With her novel use of the pie chart, she would go on to become a pioneer of graphical representation of statistics and was elected as the first female member of the Royal Statistical Society.

“Generations of women, for centuries to come, will be the better, the more helpful, and the more devoted for Florence Nightingale having lived”

Ingleby Scott
Extraordinary Nurses Throughout History - Florence Nightingale Anniversary non-fiction Book

Extraordinary Nurses Throughout History

Collected in honour of Florence Nightingale’s 200th birthday, Extraordinary Nurses Throughout History celebrates the amazing efforts of eight notable nurses. This fascinating insight into the lives and achievements of these women is not to be missed by those interested in the history of nursing.

While she served in Crimea, Florence Nightingale contracted Brucellosis – also known as Crimean Fever, from which she would never fully recover.

She continued her work whilst house-bound, producing more works on Nursing and the running of hospitals.
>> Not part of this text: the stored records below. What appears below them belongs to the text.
(* ===== verification/Quic.v ===== *)
(** The QUIC sniffer ([common/sniff/quic.go], [quic_blacklist.go] and
    [internal/qtls]).

    An Initial packet is unprotected with keys derived from its connection id,
    its CRYPTO frames are collected over as many packets as it takes, and the
    ClientHello they carry is parsed by [common/ja3].  The ciphers are
    parameters. *)

From S2P Require Import Prelude GoBytes GoSlices GoStrings Netip Metadata RuleItems RuleAction RuleMatch RuleSemantics Concrete Sniff Ja3.

(** ** Ciphers *)

(** [hkdf.Extract] and [hkdf.Expand] with SHA-256, one block of AES, and
    AES-GCM with a 12-byte nonce. *)
Class QuicCrypto : Type := {
  hkdf_Extract : list byte → list byte → list byte;
  hkdf_Expand : list byte → list byte → Z → option (list byte);
  aes_Encrypt : list byte → list byte → list byte;
  gcm_Open : list byte → list byte → list byte → list byte → result (list byte)
}.

(** What the sniffer relies on: an expansion within the limit of HKDF has the
    length asked for, a block is 16 bytes, and opening does not panic. *)
Class QuicCryptoLaws (QC : QuicCrypto) : Prop := {
  hkdf_Expand_length : ∀ secret info n, 0 ≤ n ≤ 255 * 32 → ∃ out, hkdf_Expand secret info n = Some out ∧ len out = n;
  aes_Encrypt_length : ∀ key block, len (aes_Encrypt key block) = 16;
  gcm_Open_safe : ∀ key nonce data ad, safe (gcm_Open key nonce data ad)
}.

(** ** qtls *)

Definition VersionDraft29 : Z := 0xff00001d.
Definition Version1 : Z := 0x1.
Definition Version2 : Z := 0x6b3343cf.

Definition SaltOld : list byte := zb <$>
  [0xaf; 0xbf; 0xec; 0x28; 0x99; 0x93; 0xd2; 0x4c; 0x9e; 0x97; 0x86; 0xf1; 0x9c; 0x61; 0x11; 0xe0; 0x43; 0x90; 0xa8; 0x99].
Definition SaltV1 : list byte := zb <$>
  [0x38; 0x76; 0x2c; 0xf7; 0xf5; 0x59; 0x34; 0xb3; 0x4d; 0x17; 0x9a; 0xe6; 0xa4; 0xc8; 0x0c; 0xad; 0xcc; 0xbb; 0x7f; 0x0a].
Definition SaltV2 : list byte := zb <$>
  [0x0d; 0xed; 0xe3; 0xde; 0xf7; 0x00; 0xa6; 0xdb; 0x81; 0x93; 0x81; 0xbe; 0x6e; 0x26; 0x9d; 0xcb; 0xf9; 0xbd; 0x2e; 0xd9].

(** [qtls.ReadUvarint]: the top two bits of the first byte give the length. *)
Definition quic_ReadUvarint : reader Z := λ bs,
  '(firstByte, bs) ← ReadByte bs;
  let len := Z.shiftl 1 (Z.shiftr (Z.land (bz firstByte) 0xc0) 6) in
  let b1 := Z.land (bz firstByte) (0xff - 0xc0) in
  if len =? 1 then Ok (b1, bs) else
  '(b2, bs) ← ReadByte bs;
  if len =? 2 then Ok (bz b2 + Z.shiftl b1 8, bs) else
  '(b3, bs) ← ReadByte bs;
  '(b4, bs) ← ReadByte bs;
  if len =? 4 then Ok (bz b4 + Z.shiftl (bz b3) 8 + Z.shiftl (bz b2) 16 + Z.shiftl b1 24, bs) else
  '(b5, bs) ← ReadByte bs;
  '(b6, bs) ← ReadByte bs;
  '(b7, bs) ← ReadByte bs;
  '(b8, bs) ← ReadByte bs;
  Ok (bz b8 + Z.shiftl (bz b7) 8 + Z.shiftl (bz b6) 16 + Z.shiftl (bz b5) 24 + Z.shiftl (bz b4) 32 +
      Z.shiftl (bz b3) 40 + Z.shiftl (bz b2) 48 + Z.shiftl b1 56, bs).

(** [io.CopyN(io.Discard, r, n)]. *)
Definition discard (n : Z) (bs : list byte) : result (list byte) :=
  if n <=? len bs then Ok (from bs n) else Err ErrEOF.

Section quic.
Context {QC : QuicCrypto}.

Definition HKDFExpandLabel (secret context : list byte) (label : string) (length : Z) : result (list byte) :=
  let label := str_bytes label in
  let b := put_be 2 (length mod 65536) ++ [zb (6 + len label)] ++ str_bytes "tls13 " ++ label ++
           [zb (len context)] ++ context in
  match hkdf_Expand secret b length with
  | Some out => if len out =? length then Ok out else Panic "quic: HKDF-Expand-Label invocation failed unexpectedly"
  | None => Panic "quic: HKDF-Expand-Label invocation failed unexpectedly"
  end.

Definition xor_bytes (a b : list byte) : list byte := zip_with (λ x y, zb (Z.lxor (bz x) (bz y))) a b.

(** [AEADAESGCMTLS13(key, iv).Open(out, nonce, data, ad)]: the nonce is xored
    into the last eight bytes of the mask. *)
Definition AEADAESGCMTLS13_Open (key nonceMask nonce data ad : list byte) : result (list byte) :=
  if negb (len nonceMask =? 12) then Panic "tls: internal error: wrong nonce length" else
  if negb (containsb (len key) [16; 24; 32]) then Panic "crypto/aes: invalid key size" else
  gcm_Open key (slice nonceMask 0 4 ++ xor_bytes (from nonceMask 4) nonce) data ad.

(** ** Header *)

Record quicHeader : Type := mkHeader {
  qh_version : Z;
  qh_destConnID : list byte;
  qh_hdrLen : Z;
  qh_packetLen : Z;
  qh_pnBytes : list byte
}.

(** [QUICClientHello] up to the key derivation. *)
Definition quicParseHeader (packet : list byte) : result quicHeader :=
  '(typeByte, r) ← ReadByte packet;
  fail_if (Z.land (bz typeByte) 0x40 =? 0) (ErrNew "bad type byte");;
  '(versionNumber, r) ← ReadBE 4 r;
  fail_if (negb (versionNumber =? VersionDraft29) && negb (versionNumber =? Version1) &&
           negb (versionNumber =? Version2)) (ErrNew "bad version");;
  let packetType := Z.shiftr (Z.land (bz typeByte) 0x30) 4 in
  fail_if ((packetType =? 0) && (versionNumber =? Version2) ||
           (packetType =? 2) && negb (versionNumber =? Version2) || (2 <? packetType)) (ErrNew "bad packet type");;
  '(destConnIDLen, r) ← ReadByte r;
  fail_if ((bz destConnIDLen =? 0) || (20 <? bz destConnIDLen)) (ErrNew "bad destination connection id length");;
  '(destConnID, r) ← ReadFull (bz destConnIDLen) r;
  '(srcConnIDLen, r) ← ReadByte r;
  r ← discard (bz srcConnIDLen) r;
  '(tokenLen, r) ← quic_ReadUvarint r;
  r ← discard tokenLen r;
  '(packetLen, r) ← quic_ReadUvarint r;
  let hdrLen := len packet - len r in
  invalid_if (len packet <? hdrLen + packetLen);;
  r ← discard 4 r;
  '(pnBytes, r) ← ReadFull 16 r;
  Ok (mkHeader versionNumber destConnID hdrLen packetLen pnBytes).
She received honours throughout her life which celebrated her work, including becoming the first of eight women to be awarded the Order of Merit in 1907.

After becoming suddenly ill in 1910, Florence Nightingale died peacefully aged 90 at her home in London.

Widely acknowledged as a pioneer of modern nursing, it’s impossible to imagine a world where Florence Nightingale didn’t exist. Her spirit lives on through the nurses that follow in her footsteps and the amazing work done by health care professionals on a daily basis.

Books on Nursing


2020 is marked as the Year of the Nurse and Midwife by the World Health Organisation. Since this was announced, the world has gone into lockdown due to Covid-19 being declared a global pandemic.

It’s now more important than ever to remember the great work done by nurses throughout history, and the legacy they left behind.

We have been truly inspired by the courageous and selfless work of the NHS and key workers throughout these strange times, which not only cements this year as ‘The Year of the Nurses and Midwives’, but also reminds us all of the strength and resilience within our healthcare system in times of need.